Amoeba gives its users the illusion of interacting with a single, powerfull system.
 Parallelism: On an Amoeba system, a single program or command can use multiple
processors to increase performance. The user simply requests an operation, and the
Amoeba OS decides the best way to execute the request. Amoeba will decide which
processor (or processors) are appropriate for the request, based on the current state of
the system. Additionaly, special development tools have been made for an Amoeba
environment that take advantage of the inherent parallelism. For example, Amoeba
supports a parallel 'make'  program.
 Peformance:  Much effort was given to meet this goal!!!This is accomplished with a
newly developed High Performance network protocol called FLIP(Fast Local Internet
Protocol). When FLIP was developed, none of the current protocols provided adequate
support for distributed systems. FLIP performs clean, simple and efficient
communication between distributed nodes.
 Development from the scratch; Amoeba doesen't based on any existing operating
system
 Amoeba  interact with  the user as a UNIX-like Timesharing System

2. System architecture

Amoeba implements a universell distributed Client-Server-Modell. In fact, basically the whole


system needs only three Functions to do all the work: The transaction call from the Client, and
the GetRequest and PutReply functions on the Server side.  
An Amoeba System consists of four principle components: 

1. Workstations
2. Pool Processors
3. Specialized Servers (File server...)
4. WAN Gateways
Objects
 Abstract data types with data and behaviors.
 Amoeba primarily supports software objects, but hardware objects also exist.
 Each object is managed by a server process to which RPCs can be sent. Each
RPC specifies the object to be used, the operation to be performed, and any
parameters to be passed

Capabilities
 128-bit value object description created and returned to the caller when the
object is created.
 Subsequent operations on the object require the user to send its capability to the
server to both specify the object and prove the user has permission to
manipulate the object.

Capabilities are encrypted to prevent tampering.

In more detail:  
 

 Amoeba is designed as a collection of micro kernels. Thus the Amoeba system


consists of many CPU's connected over a network. Each CPU owns his own
local Memory in the range from 2MB to several 100MB. A huge number of 
Processor's build the so called Processorpool. This group of CPUs can be
dynamically allocated as needed by the system and the users. Specialized
servers, called Run server, distribute processes in a fair manner to these
machines. 
 Many different Processor architectures are supported: i80386(Pentium), 68k,
SPARC. Today, only the i80386 architecute is significant for building an Amoeba
system (cheap!!!).
 Workstations allow the users to gain access to the Amoeba system. There is
typically one workstation per user, and  the workstation are mostly diskless; only
a workstation kernel must be booted (from floppy, via tftp, burned in Flash-
EEPROM). Amoeba supports X-Windows and UNIX-emulation.
 At heart of the Amoeba system are several specialized servers that carry out and
synchronize the fundamental operations of the kernel. Amoeba has a directory
server (called SOAP) that is the naming service for all objects used in the
system. SOAP provides a way to assign ASCII names to an object  so it's easier
to manipulate(by humans). The directory server can replicate files without fearing
their change. Amoeba has of course a file server (called the Bullet Server) that
implements a stable high speed file service. High speed is achieved by using a
large buffer cache. Since the files are first created in cache, and are only written
to disk when they are closed, all the files can be stored contigously. The
underlying idea behind immutable files is to prevent the replication mechanism
from undergoing race conditions. And file server crashes normally don't  result in
an inconsistent file system! The Bullet server uses the virtual disk server to
perform I/O to disk, so it's possible that the file server run as a normal user
program!  The Boot server controll all global system servers (outside the kernel):
start, check and poll, restart if crashed.
 All Amoeba objects (files, programs, memory segments, servers) are protected 
and discribed with so called Capabilities (see below).

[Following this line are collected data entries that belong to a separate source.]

Definition process_order (e : Engine) (now : Z) (currency : string)
    (fillSnapshot : option FillTracker.DealSnapshot) (oid : OrderId.OrderId) (st : state)
    : result engine_error unit * state :=
  match plan_order currency oid fillSnapshot with
  | Err err => (Err (ErrReduce (OrderId.BotEventID oid) err), st)
  | Ok emissions => run_emissions e now currency oid fillSnapshot emissions st
  end.

Fixpoint process_orders (e : Engine) (now : Z) (currency : string)
    (fillSnapshot : option FillTracker.DealSnapshot) (l : list OrderId.OrderId) (st : state)
    : result engine_error unit * state :=
  match l with
  | [] => (Ok tt, st)
  | oid :: l =>
    match process_order e now currency fillSnapshot oid st with
    | (Ok _, st) => process_orders e now currency fillSnapshot l st
    | r => r
    end
  end.

Definition ignored_take_profit (event : TcBotEvent) : bool :=
  String.eqb (ev_OrderType event) TakeProfit &&
  (String.eqb (ev_Action event) BotEventActionCancel ||
   String.eqb (ev_Action event) BotEventActionCancelled).

Definition acted_on (event : TcBotEvent) : bool :=
  String.eqb (ev_Action event) BotEventActionPlace ||
  String.eqb (ev_Action event) BotEventActionCancel ||
  String.eqb (ev_Action event) BotEventActionModify.

Definition event_oid (wi : WorkKey) (event : TcBotEvent) : OrderId.OrderId :=
  OrderId.mkOrderId (wk_BotID wi) (wk_DealID wi) (FingerprintAsID event).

An example for a processor pool: About 60 -80  Sun motherboards were build into a  rack
system at the Vrije Univerity. Of course cheap and normal IBM-PC 's can be used as CPU-
Servers, too!

3. The Amoeba Micro-kernel 

Microkernel and Server Architecture


 Amoeba is built upon a microkernel architecture.
 The microkernel supports the basic process, communications, and object
primitives. It also handles device I/O and memory management.
 Each machine in the Amoeba system runs a small identical software program -
called the microkernel.
 The function of the kernel is to allow efficient communication between client
processes, which run application programs, and server processes, such as the
Bullet File server or the directory server.  

A small piece of code, called the microkernel, is present on all Amoeba machines and they run
nearly the same microkernel which handles 
 Low level I/O management
 Communication between processes or threads
 Low level Memory management
 Process and  thread (kernel/user space) management

Server processes (see above) supply other  operating system services and generally run in user
mode. This job specialization allows the microkernel to be small and efficient, increases
reliability, allows as much as possible of the operating system to run as user processes,
providing flexibility and no extra burdens are added to individual CPUs with faciliites that it
doesn't need. 

 Threads

Each process has its own address space and contains multiple threads.

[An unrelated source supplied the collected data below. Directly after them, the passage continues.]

(* ===== verification/Shutdown.v ===== *)
(** * Stopping the program: [Shutdown] of [cmd/recomma/app.go]

    The program stops while its workers, its tickers and the requests it serves are
    still running: [Shutdown] stops the server, drains the two queues one after the
    other, waits for the workers and closes what is left.  A worker takes an item,
    handles it and settles it with its queue ([Workers]); handling a deal puts
    orders on the other queue.  Each of these is one step, and they interleave. *)

From S2P Require Import Prelude GoFloat GoString OrderId Domain Store Hl Emitter Engine Workers.
Import Domain Workers.

Module Shutdown.

(** ** Queues that shut down *)

(** What a worker asks of its queue while it settles an item. *)
Inductive request (K : Type) := ToAdd (k : K) | ToAddRateLimited (k : K) | ToForget (k : K) | ToDone (k : K).
Arguments ToAdd {K} k. Arguments ToAddRateLimited {K} k. Arguments ToForget {K} k. Arguments ToDone {K} k.

Definition ask {Q K} {queue : WorkQueue Q K} (r : request K) (q : Q) : Q :=
  match r with
  | ToAdd k => Add k q
  | ToAddRateLimited k => AddRateLimited k q
  | ToForget k => Forget k q
  | ToDone k => Done k q
  end.

(** An item that was added is owed until it is handed out, and is then being worked
    on until it is done; the queue hands an item to one worker at a time.  A queue
    that is shutting down hands out what it owes and takes nothing new, not even
    what it was to add later; it is drained when it owes nothing and nothing is
    being worked on. *)
Class DrainingQueueLaws (Q K : Type) `{EqDecision K} {queue : WorkQueue Q K} {draining : DrainingQueue Q K} := {
  owed : K → Q → bool;
  working : K → Q → bool;
  debts : Q → nat;
  shutting_ask r q : ShuttingDown (ask r q) = ShuttingDown q;
  shutting_ShutDown q : ShuttingDown (ShutDown q) = true;
  shutting_Get k q q' now : Get now q = Some (k, q') → ShuttingDown q' = ShuttingDown q;
  owed_Add k q : ShuttingDown q = false → owed k (Add k q) = true;
  owed_ask k r q : owed k q = true → owed k (ask r q) = true;
  owed_ask_shut k r q : ShuttingDown q = true → owed k (ask r q) = owed k q;
  owed_ShutDown k q : owed k (ShutDown q) = owed k q;
  owed_Get k k' q q' now : Get now q = Some (k', q') → k' ≠ k → owed k q = true → owed k q' = true;
  owed_Get_shut k k' q q' now : Get now q = Some (k', q') → ShuttingDown q = true → owed k q' = true → owed k q = true;
  owed_Get_own k q q' now : Get now q = Some (k, q') → ShuttingDown q = true → owed k q = true;
  owed_Get_None k q now : Get now q = None → owed k q = true → working k q = true;
  debts_ask r q : ShuttingDown q = true → (debts (ask r q) ≤ debts q)%nat;
  debts_Get k q q' now : Get now q = Some (k, q') → ShuttingDown q = true → (debts q' < debts q)%nat;
  working_ask k r q :
    working k (ask r q) = match r with ToDone k' => working k q && bool_decide (k' ≠ k) | _ => working k q end;
  working_ShutDown k q : working k (ShutDown q) = working k q;
  working_Get k k' q q' now : Get now q = Some (k', q') →
    working k' q = false ∧ working k q' = bool_decide (k' = k) || working k q;
  drained_spec q : drained q = true ↔ ∀ k, owed k q = false ∧ working k q = false;
}.

(** ** A queue with its workers *)

Section Pool.
Context {Q K X : Type} {queue : WorkQueue Q K} {draining : DrainingQueue Q K}.

(** At [Get]; handling an item, of which [x] is left to do; returned. *)
Inductive worker := Idle | Busy (k : K) (x : X) | Gone.

Record pool := mkPool { po_queue : Q; po_workers : list worker }.

Definition with_queue (q : Q) (p : pool) : pool := mkPool q (po_workers p).
Definition with_worker (i : nat) (w : worker) (p : pool) : pool :=
  mkPool (po_queue p) (<[i := w]> (po_workers p)).

(** The [i]-th worker comes back from [Get]: with an item, or to return. *)
Definition take (now : Z) (x : X) (i : nat) (p : pool) : option (option K * pool) :=
  match Get now (po_queue p) with
  | Some (k, q) => Some (Some k, with_worker i (Busy k x) (with_queue q p))
  | None => if ShuttingDown (po_queue p) then Some (None, with_worker i Gone p) else None
  end.

Definition all_gone (p : pool) : bool :=
  forallb (λ w, match w with Gone => true | _ => false end) (po_workers p).

End Pool.
Arguments worker : clear implicits. Arguments pool : clear implicits.

(** ** The program *)

(** What [Shutdown] closes in the end; the websockets by number. *)
Inductive closing := CloseVenue (n : nat) | CloseLogs | CloseStore | StopLimiter | CancelContext.

Inductive stage :=
| Running
| StoppingServer
| AwaitingRequests
| DrainingDeals
| DrainingOrders
| AwaitingWorkers (canceled : bool)
| Closing (rest : list closing).

Inductive shutdown_error := ServerFailed | ServerTimeout | StoreNotClosed.

Definition item : Type := Engine.WorkKey + OrderWork.

(** What happened, in order.  An item that a queue ignored was refused; the flag says
    whether it was the worker of a deal that brought it. *)
Inductive event :=
| Queued (j : item)
| Refused (by_worker : bool) (j : item)
| Taken (j : item)
| Settled (j : item)
| WorkersCanceled
| Closed (c : closing).

(** The calls of the server and of the tickers are those from outside. *)
Inductive outside := RequestBegins | RequestEnds | BringsDeal (k : Engine.WorkKey) | BringsOrder (w : OrderWork).

(** How a wait of [Shutdown] ends. *)
Inductive outcome := AsWanted | TimedOut | Failed.

Section System.
Context {QD QO : Type} {deal_queue : WorkQueue QD Engine.WorkKey} {order_queue : WorkQueue QO OrderWork}.
Context {deal_draining : DrainingQueue QD Engine.WorkKey} {order_draining : DrainingQueue QO OrderWork}.
(** The errors that wrap one of a context; the websockets of the venues; whether
    logs are stored. *)
Context (wraps : string → bool) (venues : nat) (logs : bool).

(** What is left of handling a deal: orders to emit, and then its outcome.  What a
    deal brings and how an order ends is left open: [EngineFacts] and
    [EmitterFacts] are about that. *)
Definition deal_rest : Type := list OrderWork * option deal_failure.
Definition order_rest : Type := option Emitter.failure.

Record system := mkSystem {
  sy_stage : stage;
  sy_deals : pool QD Engine.WorkKey deal_rest;
  sy_orders : pool QO OrderWork order_rest;
  sy_accepting : bool;
  sy_requests : nat;
  sy_err : option shutdown_error;
  sy_trace : list event;
}.

Definition with_deals (p : pool QD Engine.WorkKey deal_rest) (es : list event) (s : system) : system :=
  mkSystem (sy_stage s) p (sy_orders s) (sy_accepting s) (sy_requests s) (sy_err s) (sy_trace s ++ es).
Definition with_orders (p : pool QO OrderWork order_rest) (es : list event) (s : system) : system :=
  mkSystem (sy_stage s) (sy_deals s) p (sy_accepting s) (sy_requests s) (sy_err s) (sy_trace s ++ es).
Definition with_server (accepting : bool) (requests : nat) (s : system) : system :=
  mkSystem (sy_stage s) (sy_deals s) (sy_orders s) accepting requests (sy_err s) (sy_trace s).
Definition at_stage (st : stage) (err : option shutdown_error) (es : list event) (s : system) : system :=
  mkSystem st (sy_deals s) (sy_orders s) (sy_accepting s) (sy_requests s) err (sy_trace s ++ es).

(** *** The workers and the world outside *)

Definition add_deal (k : Engine.WorkKey) (s : system) : system :=
  let q := po_queue (sy_deals s) in
  with_deals (with_queue (Add k q) (sy_deals s))
    [if ShuttingDown q then Refused false (inl k) else Queued (inl k)] s.
Definition add_order (by_worker : bool) (w : OrderWork) (s : system) : system :=
  let q := po_queue (sy_orders s) in
  with_orders (with_queue (Add w q) (sy_orders s))
    [if ShuttingDown q then Refused by_worker (inr w) else Queued (inr w)] s.

(** The [i]-th worker of [runWorker]; [does] is what the next deal will bring. *)
Definition deal_step (now : Z) (does : deal_rest) (i : nat) (s : system) : option system :=
  match po_workers (sy_deals s) !! i with
  | Some Idle =>
    '(k, p) ← take now does i (sy_deals s);
    Some (with_deals p (match k with Some k => [Taken (inl k)] | None => [] end) s)
  | Some (Busy k (w :: ws, err)) =>
    let s := add_order true w s in
    Some (with_deals (with_worker i (Busy k (ws, err)) (sy_deals s)) [] s)
  | Some (Busy k ([], err)) =>
    Some (with_deals (with_worker i Idle (with_queue (processWorkItem err k (po_queue (sy_deals s))) (sy_deals s)))
            [Settled (inl k)] s)
  | Some Gone | None => None
  end.

(** The [i]-th worker of [runOrderWorker]. *)
Definition order_step (now : Z) (does : order_rest) (i : nat) (s : system) : option system :=
  match po_workers (sy_orders s) !! i with
  | Some Idle =>
    '(w, p) ← take now does i (sy_orders s);
    Some (with_orders p (match w with Some w => [Taken (inr w)] | None => [] end) s)
  | Some (Busy w err) =>
    Some (with_orders
            (with_worker i Idle (with_queue (processOrderItem wraps err w (po_queue (sy_orders s))) (sy_orders s)))
            [Settled (inr w)] s)
  | Some Gone | None => None
  end.

Definition outside_step (o : outside) (s : system) : option system :=
  match o with
  | RequestBegins => if sy_accepting s then Some (with_server true (S (sy_requests s)) s) else None
  | RequestEnds =>
    match sy_requests s with S n => Some (with_server (sy_accepting s) n s) | O => None end
  | BringsDeal k => Some (add_deal k s)
  | BringsOrder w => Some (add_order false w s)
  end.

(** *** [Shutdown] *)

(** Each queue begins to shut down as [Shutdown] gets to it. *)
Definition shut_deals (s : system) : system :=
  with_deals (with_queue (ShutDown (po_queue (sy_deals s))) (sy_deals s)) [] s.
Definition shut_orders (s : system) : system :=
  with_orders (with_queue (ShutDown (po_queue (sy_orders s))) (sy_orders s)) [] s.

Definition workers_gone (s : system) : bool := all_gone (sy_deals s) && all_gone (sy_orders s).

Definition closings : list closing :=
  (CloseVenue <$> seq 0 venues) ++ (if logs then [CloseLogs] else []) ++ [CloseStore; StopLimiter; CancelContext].

Definition close_error (c : closing) (o : outcome) (err : option shutdown_error) : option shutdown_error :=
  match c, o, err with
  | CloseStore, AsWanted, _ => err
  | CloseStore, _, None => Some StoreNotClosed
  | _, _, _ => err
  end.

(** [drainHTTPServer]: an error that waits in the channel comes before the shutdown
    of the server, which has ten seconds. *)
Definition drainHTTPServer (o : outcome) (s : system) : option system :=
  match sy_stage s, o with
  | StoppingServer, Failed => Some (at_stage DrainingDeals (Some ServerFailed) [] s)
  | StoppingServer, AsWanted => Some (at_stage AwaitingRequests (sy_err s) [] (with_server false (sy_requests s) s))
  | AwaitingRequests, AsWanted =>
    if (sy_requests s =? 0)%nat then Some (at_stage DrainingDeals (sy_err s) [] s) else None
  | AwaitingRequests, TimedOut => Some (at_stage DrainingDeals (Some ServerTimeout) [] s)
  | AwaitingRequests, Failed => Some (at_stage DrainingDeals (Some ServerFailed) [] s)
  | _, _ => None
  end.

Definition Shutdown (o : outcome) (s : system) : option system :=
  match sy_stage s with
  | Running => Some (at_stage StoppingServer (sy_err s) [] s)
  | StoppingServer | AwaitingRequests =>
    s' ← drainHTTPServer o s;
    Some (match sy_stage s' with DrainingDeals => shut_deals s' | _ => s' end)
  | DrainingDeals =>
    if drained (po_queue (sy_deals s)) then Some (shut_orders (at_stage DrainingOrders (sy_err s) [] s)) else None
  | DrainingOrders =>
    if drained (po_queue (sy_orders s)) then Some (at_stage (AwaitingWorkers false) (sy_err s) [] s) else None
  | AwaitingWorkers canceled =>
    match o, canceled with
    | TimedOut, false => Some (at_stage (AwaitingWorkers true) (sy_err s) [WorkersCanceled] s)
    | _, _ => if workers_gone s then Some (at_stage (Closing closings) (sy_err s) [] s) else None
    end
  | Closing (c :: rest) => Some (at_stage (Closing rest) (close_error c o (sy_err s)) [Closed c] s)
  | Closing [] => None
  end.

(** *** All together *)

Inductive move :=
| DealMove (now : Z) (does : deal_rest) (i : nat)
| OrderMove (now : Z) (does : order_rest) (i : nat)
| MainMove (o : outcome)
| OutsideMove (o : outside).

Definition do_move (m : move) (s : system) : option system :=
  match m with
  | DealMove now does i => deal_step now does i s
  | OrderMove now does i => order_step now does i s
  | MainMove o => Shutdown o s
  | OutsideMove o => outside_step o s
  end.

Definition step (s s' : system) : Prop := ∃ m, do_move m s = Some s'.

(** After [Start]: the workers wait, the server is up. *)
Definition start_system (dealWorkers orderWorkers : Z) (deals : QD) (orders : QO) : system :=
  mkSystem Running
    (mkPool deals (replicate (Z.to_nat dealWorkers) Idle))
    (mkPool orders (replicate (Z.to_nat orderWorkers) Idle)) true 0 None [].

End System.

End Shutdown.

These threads have their own stack and program counter, but share the global data and code of
the process.

 Remote Procedure Calls

RPC is the basic communication mechanism in Amoeba. Communication consists of a client


thread sending a message to a server thread, then blocking until the server thread sends back a
return message, at which time the client is unblocked.

Amoeba uses stubs to access remote services which hide the details of the remote services
from the user. A special language in Amoeba called the Amoeba Interface Language (AIL)
generates these stubs automatically. The stubs will then marshal parameters and hide the
communication details from the user.

Process concept:

 Amoeba supports traditional process concept


 Processes consists of several threads (at least one)
 Each thread has his own registers, Instruction Pointer, stack; but all threads of a
process share the same  memory region
 Example: File server. Each request is handled by one thread, but all threads use
the same cache; synchronization through Mutex  and Semaphores

Memory management:

 Threads can allocate and deallocate blocks of memory, called Segments . 

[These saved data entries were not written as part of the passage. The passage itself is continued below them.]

(* ===== verification/WebAuthn.v ===== *)
(** * WebAuthn: [internal/api/webauth.go]

    Registration and login each begin with a token that is good for one finish.
    The library that makes and checks challenges is a parameter. *)

From S2P Require Import Prelude GoFloat GoString OrderId Domain Store Tables Storage.
From S2P Require Import Vault VaultStore Server.
Import GoString Domain Store Tables Storage Server.

Module WebAuthn.

Definition defaultWebAuthnSessionTTL : Z := 5 * 60 * second.

Section WebAuthn.
(** The types of [go-webauthn] and what the service calls of it: beginnings draw a
    challenge per request, checks look at the clock. *)
Context {SessionData LibCredential Creation Assertion ParsedCreation ParsedAssertion : Type}.

Record webAuthnUser := mkWebAuthnUser {
  wu_userID : Z;
  wu_id : list Z;
  wu_username : string;
  wu_displayName : string;
  wu_credentials : list LibCredential;
}.

Class WebAuthnLib := {
  lib_BeginRegistration :
    Request → webAuthnUser → list LibCredential → option (Creation * SessionData);
  lib_CreateCredential : Z → webAuthnUser → SessionData → ParsedCreation → option LibCredential;
  lib_BeginLogin : Request → webAuthnUser → option (Assertion * SessionData);
  lib_ValidateLogin : Z → webAuthnUser → SessionData → ParsedAssertion → option LibCredential;
  lib_Expires : SessionData → Z;
  lib_CredentialID : LibCredential → string;
}.

Inductive webauthn_error :=
| ErrWebAuthnSessionNotFound
| ErrWebAuthnSessionExpired
| ErrWebAuthnUserNotFound
| ErrWebAuthnNoCredentials
| ErrWebAuthn (msg : string).

Context {lib : WebAuthnLib} {json_credential : Codec LibCredential} {sqlite : SqliteJSON}.
Abbreviation Server := (@Server SessionData).
Abbreviation Handler := (@Handler SessionData).
Abbreviation WebAuthnService := (@WebAuthnService SessionData).
Abbreviation sessionEntry := (@sessionEntry SessionData).

Definition NewWebAuthnService (ttl : Z) : WebAuthnService :=
  mkWebAuthn ∅ ∅ (if ttl <=? 0 then defaultWebAuthnSessionTTL else ttl).

(** ** The cache of ceremonies *)

Definition expired (now : Z) (e : sessionEntry) : bool :=
  if IsZero (we_expiry e) then false else we_expiry e <? now.

Definition cache_put (now : Z) (token : string) (userID : Z) (data : SessionData)
    (fallbackTTL : Z) (cache : gmap string sessionEntry) : gmap string sessionEntry :=
  let expiry := if IsZero (lib_Expires data) then now + fallbackTTL else lib_Expires data in
  <[token := mkEntry userID data expiry]> cache.

Definition cache_pop (token : string) (cache : gmap string sessionEntry)
    : option sessionEntry * gmap string sessionEntry := (cache !! token, delete token cache).

Definition userHandleFromID (id : Z) : list Z :=
  (λ i, Z.shiftr (id mod 2 ^ 64) (8 * i) mod 256) <$> [7; 6; 5; 4; 3; 2; 1; 0].

Definition buildWebAuthnUser (user : Vault.User) (t : VaultStore.VaultTables)
    : result webauthn_error webAuthnUser :=
  match mapM (λ c, Unmarshal (VaultStore.cr_Credential c))
          (VaultStore.ListWebauthnCredentialsByUser (Vault.us_ID user) t) with
  | None => Err (ErrWebAuthn "decode credential")
  | Some creds =>
    Ok (mkWebAuthnUser (Vault.us_ID user) (userHandleFromID (Vault.us_ID user))
          (Vault.us_Username user) (Vault.us_Username user) creds)
  end.

Definition buildWebAuthnUserByID (userID : Z) (t : VaultStore.VaultTables)
    : result webauthn_error webAuthnUser :=
  match VaultStore.GetVaultUserByID userID t with
  | Err _ => Err (ErrWebAuthn "get vault user")
  | Ok None => Err ErrWebAuthnUserNotFound
  | Ok (Some user) => buildWebAuthnUser user t
  end.

(** ** Ceremonies: on the service and the vault tables *)

Definition BeginRegistration (rq : Request) (username : string)
    (w : WebAuthnService) (t : VaultStore.VaultTables)
    : result webauthn_error (Creation * string) * WebAuthnService * VaultStore.VaultTables :=
  let username := TrimSpace username in
  if String.eqb username "" then (Err (ErrWebAuthn "username is required"), w, t)
  else
    let '(user, t) := VaultStore.EnsureVaultUser (rq_now rq) username t in
    match user with
    | Err _ => (Err (ErrWebAuthn "ensure vault user"), w, t)
    | Ok user =>
      match buildWebAuthnUser user t with
      | Err e => (Err e, w, t)
      | Ok weUser =>
        match lib_BeginRegistration rq weUser (wu_credentials weUser) with
        | None => (Err (ErrWebAuthn "begin registration"), w, t)
        | Some (creation, data) =>
          match rq_rand rq with
          | None => (Err (ErrWebAuthn "generate session token"), w, t)
          | Some token =>
            (Ok (creation, token),
             mkWebAuthn (cache_put (rq_now rq) token (Vault.us_ID user) data (wa_sessionTTL w)
                           (wa_registrationCache w)) (wa_loginCache w) (wa_sessionTTL w), t)
          end
        end
      end
    end.

(** Stores the credential that a ceremony has established. *)
Definition save_credential (now userID : Z) (credential : LibCredential)
    (t : VaultStore.VaultTables) : result webauthn_error LibCredential * VaultStore.VaultTables :=
  match Marshal credential with
  | None => (Err (ErrWebAuthn "marshal credential"), t)
  | Some payload =>
    match VaultStore.UpsertWebauthnCredential now
            (VaultStore.mkCredentialInput userID (lib_CredentialID credential) payload) t with
    | (Err _, t) => (Err (ErrWebAuthn "store credential"), t)
    | (Ok _, t) => (Ok credential, t)
    end
  end.

(** The second half of a ceremony: the popped entry is spent either way. *)
Definition finish (now : Z) (entry : option sessionEntry)
    (check : webAuthnUser → SessionData → option LibCredential) (t : VaultStore.VaultTables)
    : result webauthn_error LibCredential * VaultStore.VaultTables :=
  match entry with
  | None => (Err ErrWebAuthnSessionNotFound, t)
  | Some entry =>
    if expired now entry then (Err ErrWebAuthnSessionExpired, t)
    else match buildWebAuthnUserByID (we_userID entry) t with
    | Err e => (Err e, t)
    | Ok weUser =>
      match check weUser (we_data entry) with
      | None => (Err (ErrWebAuthn "finish ceremony"), t)
      | Some credential => save_credential now (we_userID entry) credential t
      end
    end
  end.

Definition FinishRegistration (now : Z) (token : string) (parsed : ParsedCreation)
    (w : WebAuthnService) (t : VaultStore.VaultTables)
    : result webauthn_error LibCredential * WebAuthnService * VaultStore.VaultTables :=
  let '(entry, cache) := cache_pop token (wa_registrationCache w) in
  let '(r, t) := finish now entry (λ u d, lib_CreateCredential now u d parsed) t in
  (r, mkWebAuthn cache (wa_loginCache w) (wa_sessionTTL w), t).

Definition BeginLogin (rq : Request) (username : string)
    (w : WebAuthnService) (t : VaultStore.VaultTables)
    : result webauthn_error (Assertion * string) * WebAuthnService :=
  let username := TrimSpace username in
  if String.eqb username "" then (Err (ErrWebAuthn "username is required"), w)
  else match VaultStore.GetVaultUserByUsername username t with
  | Err _ => (Err (ErrWebAuthn "get vault user"), w)
  | Ok None => (Err ErrWebAuthnUserNotFound, w)
  | Ok (Some user) =>
    match buildWebAuthnUser user t with
    | Err e => (Err e, w)
    | Ok weUser =>
      match wu_credentials weUser with
      | [] => (Err ErrWebAuthnNoCredentials, w)
      | _ =>
        match lib_BeginLogin rq weUser with
        | None => (Err (ErrWebAuthn "begin login"), w)
        | Some (assertion, data) =>
          match rq_rand rq with
          | None => (Err (ErrWebAuthn "generate session token"), w)
          | Some token =>
            (Ok (assertion, token),
             mkWebAuthn (wa_registrationCache w)
               (cache_put (rq_now rq) token (wu_userID weUser) data (wa_sessionTTL w)
                  (wa_loginCache w)) (wa_sessionTTL w))
          end
        end
      end
    end
  end.

Definition FinishLogin (now : Z) (token : string) (parsed : ParsedAssertion)
    (w : WebAuthnService) (t : VaultStore.VaultTables)
    : result webauthn_error LibCredential * WebAuthnService * VaultStore.VaultTables :=
  let '(entry, cache) := cache_pop token (wa_loginCache w) in
  let '(r, t) := finish now entry (λ u d, lib_ValidateLogin now u d parsed) t in
  (r, mkWebAuthn (wa_registrationCache w) cache (wa_sessionTTL w), t).

(** ** Endpoints; a client response that does not parse is [None] *)

Definition BeginWebauthnRegistration (rq : Request) (body : option string)
    : Handler (response (Creation * string)) := λ s,
  match sv_webauthn s with
  | None => (status 500, s)
  | Some w =>
    match body with
    | None => (status 400, s)
    | Some username =>
      if String.eqb (TrimSpace username) "" then (status 400, s)
      else match BeginRegistration rq (TrimSpace username) w (sv_tables s) with
      | (Err _, w, t) => (status 500, with_webauthn (Some w) (with_tables t s))
      | (Ok r, w, t) => (ok r, with_webauthn (Some w) (with_tables t s))
      end
    end
  end.

Definition FinishWebauthnRegistration (rq : Request) (body : option (string * option ParsedCreation))
    : Handler (response string) := λ s,
  match sv_webauthn s with
  | None => (status 500, s)
  | Some w =>
    match body with
    | None => (status 400, s)
    | Some (token, parsed) =>
      let token := TrimSpace token in
      if String.eqb token "" then (status 400, s)
      else match parsed with
      | None => (status 400, s)
      | Some parsed =>
        match FinishRegistration (rq_now rq) token parsed w (sv_tables s) with
        | (Ok _, w, t) => (ok "registered"%string, with_webauthn (Some w) (with_tables t s))
        | (Err e, w, t) =>
          (match e with
           | ErrWebAuthnSessionNotFound | ErrWebAuthnSessionExpired => status 404
           | _ => status 500
           end, with_webauthn (Some w) (with_tables t s))
        end
      end
    end
  end.

Definition BeginWebauthnLogin (rq : Request) (body : option string)
    : Handler (response (Assertion * string)) := λ s,
  match sv_webauthn s with
  | None => (status 500, s)
  | Some w =>
    match body with
    | None => (status 400, s)
    | Some username =>
      if String.eqb (TrimSpace username) "" then (status 400, s)
      else match BeginLogin rq (TrimSpace username) w (sv_tables s) with
      | (Ok r, w) => (ok r, with_webauthn (Some w) s)
      | (Err e, w) =>
        (match e with
         | ErrWebAuthnUserNotFound | ErrWebAuthnNoCredentials => status 404
         | _ => status 500
         end, with_webauthn (Some w) s)
      end
    end
  end.

(** A login gives a session of the default length; the answer carries its token
    when one could be made. *)
Definition FinishWebauthnLogin (rq : Request) (body : option (string * option ParsedAssertion))
    : Handler (response (option string)) := λ s,
  match sv_webauthn s with
  | None => (status 500, s)
  | Some w =>
    match body with
    | None => (status 400, s)
    | Some (token, parsed) =>
      let token := TrimSpace token in
      if String.eqb token "" then (status 400, s)
      else match parsed with
      | None => (status 400, s)
      | Some parsed =>
        match FinishLogin (rq_now rq) token parsed w (sv_tables s) with
        | (Err e, w, t) =>
          (match e with
           | ErrWebAuthnSessionNotFound | ErrWebAuthnSessionExpired => status 404
           | _ => status 500
           end, with_webauthn (Some w) (with_tables t s))
        | (Ok _, w, t) =>
          let '(cookie, s) := Issue (rq_rand rq) (rq_now rq + defaultVaultSessionTTL)
                                (with_webauthn (Some w) (with_tables t s)) in
          (ok cookie, s)
        end
      end
    end
  end.

End WebAuthn.

End WebAuthn.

 These segments can be read and written, and can be mapped into and out of the
address space of the process.
 A process owns at leat one segment, but may have many more of them.
 Segments can be used for text, data, stack, or any other purpose the process
desires. The operating system doesen't enforce any particular pattern on
segment usage.

I/O-Managment:

 For each I/O-Device attached to a machine, there is a device driver in the kernel.
The driver manages all I/O for the device.
 All drivers are static linked to the kernel; no dynamic Module support
 Mostly the communication with Device-Drivers are performed through the
standard message protocoll (like the rest of the system in user space)

Communication:
Two forms of communication are provided:  
 

o Point-to-Point communication
o Group communication

 Group Communication
o Amoeba provides a mechanism that allows all receivers in a one-to-many
configuration to receive a transmitted message in the same order. This
simplifies parallel processing and distributed programming problems.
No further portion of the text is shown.